Provision expense on loans of $2.3 million and $3.2 million was recorded for the three and six month periods ended June 30, 2025. While expense for both periods were consistent with strong loan growth, slight deterioration within the unemployment forecast and increased specific reserves, expense for the six month period was also impacted by annual CECL model updates made during the first quarter of 2025. Net charge offs of $342,000 and net recoveries of $629,000 were recorded for the three and six month periods ended June 30, 2025, respectively.

Provision expense on loans of $1.1 million and $2.3 million was recorded for the three and six month periods ended June 30, 2024. Expense for the prior year was driven by strong loan growth, slight deterioration in the unemployment forecast and offset by CECL model methodology updates.
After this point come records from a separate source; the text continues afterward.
(** * libbitcoin transaction indexer: a shallow embedding

    This development embeds [src/src/transaction_indexer.cpp] and the
    declarations of [src/include/bitcoin/transaction_indexer.hpp]:

    - the address index ([do_query], [do_index], [do_deindex]) over the two
      [std::unordered_multimap]s [spends_map_] and [outputs_map_];
    - the history merger, which is the body of [indexer_history_fetched].

    The code signals violated invariants with [BITCOIN_ASSERT]; a run of the
    embedded code therefore ends in one of three ways, see [result]. *)

From stdpp Require Import base decidable option numbers list strings.

Open Scope Z_scope.

(** ** Results of running a piece of the code *)

(** [Returned a s]: the code ran to its end, giving [a] in state [s].
    [Aborted msg s]: a [BITCOIN_ASSERT] failed (the process aborts); [s] is
    the state reached when the assertion was evaluated.
    [Undefined]: the code did something C++ leaves undefined (erasing the
    [end()] iterator). *)
Inductive result (S A : Type) : Type :=
| Returned (a : A) (s : S)
| Aborted (msg : string) (s : S)
| Undefined.
Arguments Returned {S A} a s.
Arguments Aborted {S A} msg s.
Arguments Undefined {S A}.

Definition M (S A : Type) : Type := S → result S A.

Definition ret {S A} (a : A) : M S A := λ s, Returned a s.

Definition bind {S A B} (m : M S A) (k : A → M S B) : M S B :=
  λ s, match m s with
       | Returned a s' => k a s'
       | Aborted msg s' => Aborted msg s'
       | Undefined => Undefined
       end.

Declare Scope indexer_scope.
Delimit Scope indexer_scope with idx.
Notation "'do' x <- m ; k" := (bind m (λ x, k))
  (at level 10, x name, m at level 100, k at level 200) : indexer_scope.
Notation "m ;;; k" := (bind m (λ _, k))
  (at level 100, k at level 200, right associativity) : indexer_scope.
Open Scope indexer_scope.

Definition get {S} : M S S := λ s, Returned s s.
Definition modify {S} (f : S → S) : M S unit := λ s, Returned tt (f s).
Definition undefined_behaviour {S A} : M S A := λ _, Undefined.

(** [BITCOIN_ASSERT_MSG(expr, msg)] of [bitcoin/utility/assert.hpp]. The
    header is not part of the sources at hand; the code itself tests
    [BITCOIN_DISABLE_ASSERTS] (line 228), so whether assertions are compiled
    in is a parameter of every function that asserts: [asserts = true] is the
    default build, in which a false [expr] aborts the process, and
    [asserts = false] is a build with [BITCOIN_DISABLE_ASSERTS], in which the
    macro expands to nothing. *)
Definition BITCOIN_ASSERT_MSG {S} (asserts : bool) (expr : bool) (msg : string)
  : M S unit :=
  λ s, if asserts && negb expr then Aborted msg s else Returned tt s.

(** [BITCOIN_ASSERT(expr)]; [text] is the expression as written, which is
    what a failed [assert] prints. *)
Definition BITCOIN_ASSERT {S} (asserts : bool) (expr : bool) (text : string)
  : M S unit :=
  BITCOIN_ASSERT_MSG asserts expr text.

(** Runs [body] on every element of [l], in order; a range-based [for]. *)
Fixpoint for_each {S X} (body : X → M S unit) (l : list X) : M S unit :=
  match l with
  | [] => ret tt
  | x :: rest => body x ;;; for_each body rest
  end.

(** ** Integers *)

(** [++i] on a [uint32_t]. *)
Definition uint32_succ (i : Z) : Z := (i + 1) mod 2 ^ 32.

(** [std::numeric_limits<uint32_t>::max()], line 216. *)
Definition max_height : Z := 2 ^ 32 - 1.

(** [std::error_code]: its value, [0] for the default-constructed
    [std::error_code()], which converts to [false]. *)
Definition error_code : Type := Z.
Definition no_error : error_code := 0.
Definition is_error (ec : error_code) : bool := negb (ec =? 0).

Section model.

(** ** Collaborators

    Types and functions that the indexer uses and other headers declare:
    hashes, addresses and scripts, [null_hash] and [max_index] of
    [bitcoin/constants.hpp], [extract] (script to address) and
    [hash_transaction]. *)
Context {hash_digest payment_address script_type : Type}.
Context `{!EqDecision hash_digest, !EqDecision payment_address}.
Variable null_hash : hash_digest.
Variable max_index : Z.

(** ** Data model *)

Record output_point : Type := { hash : hash_digest; index : Z }.
Definition input_point : Type := output_point.

#[global] Instance output_point_eq_dec : EqDecision output_point.
Proof. solve_decision. Defined.

Record transaction_input_type : Type := {
  input_previous_output : output_point;
  input_script : script_type;
  input_sequence : Z
}.

Record transaction_output_type : Type := {
  output_value : Z;
  output_script : script_type
}.

Record transaction_type : Type := {
  version : Z;
  locktime : Z;
  inputs : list transaction_input_type;
  outputs : list transaction_output_type
}.

(** [extract(payaddr, script)] returns whether the script resolves to an
    address and, if so, stores the address in [payaddr]. *)
Variable extract : script_type → option payment_address.
Variable hash_transaction : transaction_type → hash_digest.

(** [transaction_indexer.hpp], lines 15-28. *)
Record spend_info_type : Type := {
  spend_point : input_point;
  previous_output : output_point
}.

Record output_info_type : Type := {
  output_info_point : output_point;
  value : Z
}.

Abbreviation spend_info_list := (list spend_info_type) (only parsing).
Abbreviation output_info_list := (list output_info_type) (only parsing).

(** [blockchain::history_row], in the order of the aggregate at lines
    241-247. *)
Record history_row : Type := {
  output : output_point;
  output_height : Z;
  row_value : Z;
  spend : input_point;
  spend_height : Z
}.
Abbreviation history_list := (list history_row) (only parsing).

#[global] Instance spend_info_eq_dec : EqDecision spend_info_type.
Proof. solve_decision. Defined.
#[global] Instance output_info_eq_dec : EqDecision output_info_type.
Proof. solve_decision. Defined.
#[global] Instance history_row_eq_dec : EqDecision history_row.
Proof. solve_decision. Defined.

(** Both info structs have a member called [point]; the templates
    [find_entry] and [index_does_not_exist] read it as [it->second.point]. *)
Class HasPoint (V : Type) : Type := point : V → output_point.
#[global] Instance spend_info_point : HasPoint spend_info_type := spend_point.
#[global] Instance output_info_has_point : HasPoint output_info_type :=
  output_info_point.

(** ** The multimaps

    A [std::unordered_multimap<payment_address, V>] is the list of its
    entries in iteration order. The standard leaves the place of a new entry
    open; here [emplace] adds it at the end. Iterators are positions in the
    list, [None] being [end()]. *)
Abbreviation multimap V := (list (payment_address * V)) (only parsing).

Definition equal_range {V} (key : payment_address) (map : multimap V)
  : multimap V :=
  filter (λ e, e.1 = key) map.

(** Lines 31-40. *)
Definition get_info_list {V} (payaddr : payment_address) (map : multimap V)
  : list V :=
  (equal_range payaddr map).*2.

(** Lines 51-63: the first entry of the key's range whose point is
    [value_point]. The range of a key is made of the entries with that key,
    so this is the first entry of the map that has the key and the point. *)
Definition find_entry {V} `{!HasPoint V} (key : payment_address)
    (value_point : output_point) (map : multimap V) : option nat :=
  fst <$> list_find (λ e, e.1 = key ∧ point e.2 = value_point) map.

(** Lines 65-70. *)
Definition index_does_not_exist {V} `{!HasPoint V} (key : payment_address)
    (value_point : output_point) (map : multimap V) : bool :=
  bool_decide (find_entry key value_point map = None).

Definition emplace {V} (key : payment_address) (v : V) : M (multimap V) unit :=
  modify (λ map, map ++ [(key, v)]).

(** [map.erase(it)]; erasing [end()] is undefined. *)
Definition erase {V} (it : option nat) : M (multimap V) unit :=
  match it with
  | Some i => modify (λ map : list (payment_address * V), delete i map)
  | None => undefined_behaviour
  end.

(** ** Handlers and the state of the indexer *)

(** The arguments of a [query_handler] call by position: each list argument
    is either a list of spends or a list of outputs. *)
Inductive info_list : Type :=
| spend_infos (spends : spend_info_list)
| output_infos (outputs : output_info_list).

(** What a caller of the indexer observes: the calls made to the handlers it
    passed in. *)
Inductive handler_call : Type :=
| completion_handler_call (ec : error_code)
| query_handler_call (ec : error_code) (arg2 arg3 : info_list)
| fetch_handler_call (ec : error_code) (history : history_list).

(** The members [spends_map_] and [outputs_map_] of [transaction_indexer],
    and the handler calls made so far. *)
Record indexer_state : Type := {
  spends_map_ : multimap spend_info_type;
  outputs_map_ : multimap output_info_type;
  handled : list handler_call
}.

Definition completion_handler : Type := error_code → M indexer_state unit.
Definition query_handler : Type :=
  error_code → info_list → info_list → M indexer_state unit.
Definition fetch_handler_history : Type :=
  error_code → history_list → M indexer_state unit.

(** The signature [query_handler] is declared with (header, lines 36-38 and
    the comment at lines 53-57): the spends second, the outputs third. *)
Definition declared_query_arguments (arg2 arg3 : info_list) : Prop :=
  (∃ spends, arg2 = spend_infos spends) ∧
  (∃ outputs, arg3 = output_infos outputs).

(** Code running on one member map of the indexer. *)
Definition on_spends_map {A} (m : M (multimap spend_info_type) A)
  : M indexer_state A :=
  λ st,
    let with_map map :=
      {| spends_map_ := map; outputs_map_ := outputs_map_ st;
         handled := handled st |} in
    match m (spends_map_ st) with
    | Returned a map => Returned a (with_map map)
    | Aborted msg map => Aborted msg (with_map map)
    | Undefined => Undefined
    end.

Definition on_outputs_map {A} (m : M (multimap output_info_type) A)
  : M indexer_state A :=
  λ st,
    let with_map map :=
      {| spends_map_ := spends_map_ st; outputs_map_ := map;
         handled := handled st |} in
    match m (outputs_map_ st) with
    | Returned a map => Returned a (with_map map)
    | Aborted msg map => Aborted msg (with_map map)
    | Undefined => Undefined
    end.

(** Handlers that only record that they were called. *)
Definition record_call (c : handler_call) : M indexer_state unit :=
  modify (λ st,
    {| spends_map_ := spends_map_ st; outputs_map_ := outputs_map_ st;
       handled := handled st ++ [c] |}).

Definition record_completion : completion_handler :=
  λ ec, record_call (completion_handler_call ec).
Definition record_query : query_handler :=
  λ ec arg2 arg3, record_call (query_handler_call ec arg2 arg3).
Definition record_fetch : fetch_handler_history :=
  λ ec history, record_call (fetch_handler_call ec history).

(** ** The address index

    [query], [index] and [deindex] (lines 21-29, 72-80, 123-131) only queue
    [do_query], [do_index] and [do_deindex] on the strand, which runs what is
    queued one piece at a time, in order: a call is a run of the [do_]
    function on the state the calls before it left. *)

(** Lines 41-49. *)
Definition do_query (payaddr : payment_address) (handle_query : query_handler)
  : M indexer_state unit :=
  do st <- get;
  handle_query no_error
    (output_infos (get_info_list payaddr (outputs_map_ st)))
    (spend_infos (get_info_list payaddr (spends_map_ st))).

(** Lines 87-103, the loop over [tx.inputs] from counter [i] on. *)
Fixpoint index_inputs (asserts : bool) (tx_hash : hash_digest) (i : Z)
    (tx_inputs : list transaction_input_type)
  : M (multimap spend_info_type) unit :=
  match tx_inputs with
  | [] => ret tt
  | input :: rest =>
      match extract (input_script input) with
      | None => index_inputs asserts tx_hash (uint32_succ i) rest
      | Some payaddr =>
          let point := {| hash := tx_hash; index := i |} in
          do spends_map <- get;
          BITCOIN_ASSERT_MSG asserts
            (index_does_not_exist payaddr point spends_map)
            "Transaction is indexed duplicate times!" ;;;
          emplace payaddr
            {| spend_point := point;
               previous_output := input_previous_output input |} ;;;
          index_inputs asserts tx_hash (uint32_succ i) rest
      end
  end.

(** Lines 104-120, the loop over [tx.outputs]. *)
Fixpoint index_outputs (asserts : bool) (tx_hash : hash_digest) (i : Z)
    (tx_outputs : list transaction_output_type)
  : M (multimap output_info_type) unit :=
  match tx_outputs with
  | [] => ret tt
  | output :: rest =>
      match extract (output_script output) with
      | None => index_outputs asserts tx_hash (uint32_succ i) rest
      | Some payaddr =>
          let point := {| hash := tx_hash; index := i |} in
          do outputs_map <- get;
          BITCOIN_ASSERT_MSG asserts
            (index_does_not_exist payaddr point outputs_map)
            "Transaction is indexed duplicate times!" ;;;
          emplace payaddr
            {| output_info_point := point; value := output_value output |} ;;;
          index_outputs asserts tx_hash (uint32_succ i) rest
      end
  end.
Net recoveries of $183,000 and $531,000 were recorded for the three and six month periods ended June 30, 2024.

While separate from the ACL for loans and recorded in other liabilities on the consolidated balance sheets, the ACL for off balance sheet credit exposures was reduced between December 31, 2024 and June 30, 2025. Negative provision (credit to expense) of $75,000 for off balance sheet credit exposures was recorded for the three and six month periods ended June 30, 2025, as line of credit utilization improved during the first half of 2025, reducing the reserve necessary for line availability. The ACL for off balance sheet exposures totaled $6.7 million as of June 30, 2025.

Provision for credit loss expense for off balance sheet credit exposures of $225,000 and $475,000 was recorded for the three and six month periods ended June 30, 2024. The ACL for off balance sheet credit exposures was $6.3 million as of June 30, 2024.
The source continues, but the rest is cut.